### Try it
Going line by line through the records below, count those with the word "replace" and give only the count.

### Source data

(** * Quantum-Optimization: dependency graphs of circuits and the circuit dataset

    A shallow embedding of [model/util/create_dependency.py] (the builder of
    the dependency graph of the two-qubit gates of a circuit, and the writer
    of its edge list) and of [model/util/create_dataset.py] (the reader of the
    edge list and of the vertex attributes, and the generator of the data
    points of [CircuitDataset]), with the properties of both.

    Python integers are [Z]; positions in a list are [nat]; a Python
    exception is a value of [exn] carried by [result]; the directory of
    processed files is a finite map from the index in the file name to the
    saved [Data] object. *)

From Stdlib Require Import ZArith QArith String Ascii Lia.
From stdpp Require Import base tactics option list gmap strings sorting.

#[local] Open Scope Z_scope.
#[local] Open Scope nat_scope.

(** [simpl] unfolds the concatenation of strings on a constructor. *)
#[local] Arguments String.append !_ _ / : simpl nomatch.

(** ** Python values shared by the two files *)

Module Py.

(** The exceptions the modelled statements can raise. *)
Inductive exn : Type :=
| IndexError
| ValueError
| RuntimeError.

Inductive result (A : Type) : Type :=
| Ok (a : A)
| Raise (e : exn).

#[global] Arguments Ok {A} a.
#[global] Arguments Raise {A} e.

...

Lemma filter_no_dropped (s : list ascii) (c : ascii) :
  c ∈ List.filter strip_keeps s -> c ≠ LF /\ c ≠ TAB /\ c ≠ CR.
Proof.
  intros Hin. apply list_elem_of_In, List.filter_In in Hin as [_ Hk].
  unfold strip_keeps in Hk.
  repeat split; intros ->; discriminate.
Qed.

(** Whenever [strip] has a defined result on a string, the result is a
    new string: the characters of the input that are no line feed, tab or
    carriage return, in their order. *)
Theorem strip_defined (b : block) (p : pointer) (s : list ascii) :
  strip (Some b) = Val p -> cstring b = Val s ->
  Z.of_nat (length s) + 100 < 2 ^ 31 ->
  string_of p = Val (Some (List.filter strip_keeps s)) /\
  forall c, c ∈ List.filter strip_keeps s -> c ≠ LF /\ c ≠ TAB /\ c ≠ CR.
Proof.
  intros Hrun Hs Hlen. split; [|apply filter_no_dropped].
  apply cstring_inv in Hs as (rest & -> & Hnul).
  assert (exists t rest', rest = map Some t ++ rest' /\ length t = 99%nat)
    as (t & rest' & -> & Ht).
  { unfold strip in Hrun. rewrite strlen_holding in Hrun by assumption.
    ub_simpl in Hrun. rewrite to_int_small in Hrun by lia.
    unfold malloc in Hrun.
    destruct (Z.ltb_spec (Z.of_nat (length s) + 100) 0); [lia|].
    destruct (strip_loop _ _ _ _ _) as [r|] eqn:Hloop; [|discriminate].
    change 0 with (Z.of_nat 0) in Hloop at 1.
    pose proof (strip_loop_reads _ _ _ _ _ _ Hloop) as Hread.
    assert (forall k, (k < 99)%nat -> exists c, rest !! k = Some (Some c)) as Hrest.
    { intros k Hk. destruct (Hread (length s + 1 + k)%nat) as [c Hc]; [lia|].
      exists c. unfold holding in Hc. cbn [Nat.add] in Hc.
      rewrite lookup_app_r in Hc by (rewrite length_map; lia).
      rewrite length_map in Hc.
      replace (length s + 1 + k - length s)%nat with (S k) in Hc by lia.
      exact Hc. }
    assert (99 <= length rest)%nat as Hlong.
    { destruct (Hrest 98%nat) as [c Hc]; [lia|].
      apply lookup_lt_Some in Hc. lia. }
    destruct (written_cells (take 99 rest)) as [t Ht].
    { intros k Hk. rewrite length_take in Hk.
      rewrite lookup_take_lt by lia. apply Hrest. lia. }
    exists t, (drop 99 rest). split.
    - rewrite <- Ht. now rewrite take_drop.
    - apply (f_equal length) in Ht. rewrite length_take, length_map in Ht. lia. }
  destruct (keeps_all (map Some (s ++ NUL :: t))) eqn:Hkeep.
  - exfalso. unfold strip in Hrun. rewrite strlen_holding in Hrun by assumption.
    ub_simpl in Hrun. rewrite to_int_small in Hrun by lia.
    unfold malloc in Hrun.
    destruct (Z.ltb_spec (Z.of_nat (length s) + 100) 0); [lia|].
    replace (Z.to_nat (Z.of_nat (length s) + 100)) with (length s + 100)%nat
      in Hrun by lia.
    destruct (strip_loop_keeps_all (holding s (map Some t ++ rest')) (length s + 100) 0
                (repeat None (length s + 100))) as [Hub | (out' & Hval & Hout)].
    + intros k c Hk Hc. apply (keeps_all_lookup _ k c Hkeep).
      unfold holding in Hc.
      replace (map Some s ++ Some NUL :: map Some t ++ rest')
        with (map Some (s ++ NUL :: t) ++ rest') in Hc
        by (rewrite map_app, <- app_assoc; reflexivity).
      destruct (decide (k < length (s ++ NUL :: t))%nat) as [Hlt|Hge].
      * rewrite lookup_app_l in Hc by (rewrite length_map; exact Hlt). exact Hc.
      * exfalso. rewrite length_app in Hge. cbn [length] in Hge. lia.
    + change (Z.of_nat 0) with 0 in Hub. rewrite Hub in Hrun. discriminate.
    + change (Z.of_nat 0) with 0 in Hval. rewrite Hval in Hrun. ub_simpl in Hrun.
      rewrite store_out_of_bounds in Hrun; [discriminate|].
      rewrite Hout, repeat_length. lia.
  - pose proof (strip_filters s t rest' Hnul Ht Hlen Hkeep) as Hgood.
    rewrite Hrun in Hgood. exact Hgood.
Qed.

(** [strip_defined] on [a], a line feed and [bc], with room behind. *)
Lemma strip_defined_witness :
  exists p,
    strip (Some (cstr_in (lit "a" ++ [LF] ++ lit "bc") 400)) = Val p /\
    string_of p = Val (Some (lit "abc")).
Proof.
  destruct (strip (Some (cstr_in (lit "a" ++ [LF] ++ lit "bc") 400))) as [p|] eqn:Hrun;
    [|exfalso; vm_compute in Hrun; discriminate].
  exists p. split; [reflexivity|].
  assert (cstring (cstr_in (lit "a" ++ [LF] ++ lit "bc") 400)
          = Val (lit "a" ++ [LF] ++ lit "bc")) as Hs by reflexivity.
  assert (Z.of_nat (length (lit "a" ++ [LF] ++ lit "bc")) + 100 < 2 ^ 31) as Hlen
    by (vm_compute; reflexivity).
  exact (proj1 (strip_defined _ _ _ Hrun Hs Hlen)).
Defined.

### Expected answer
3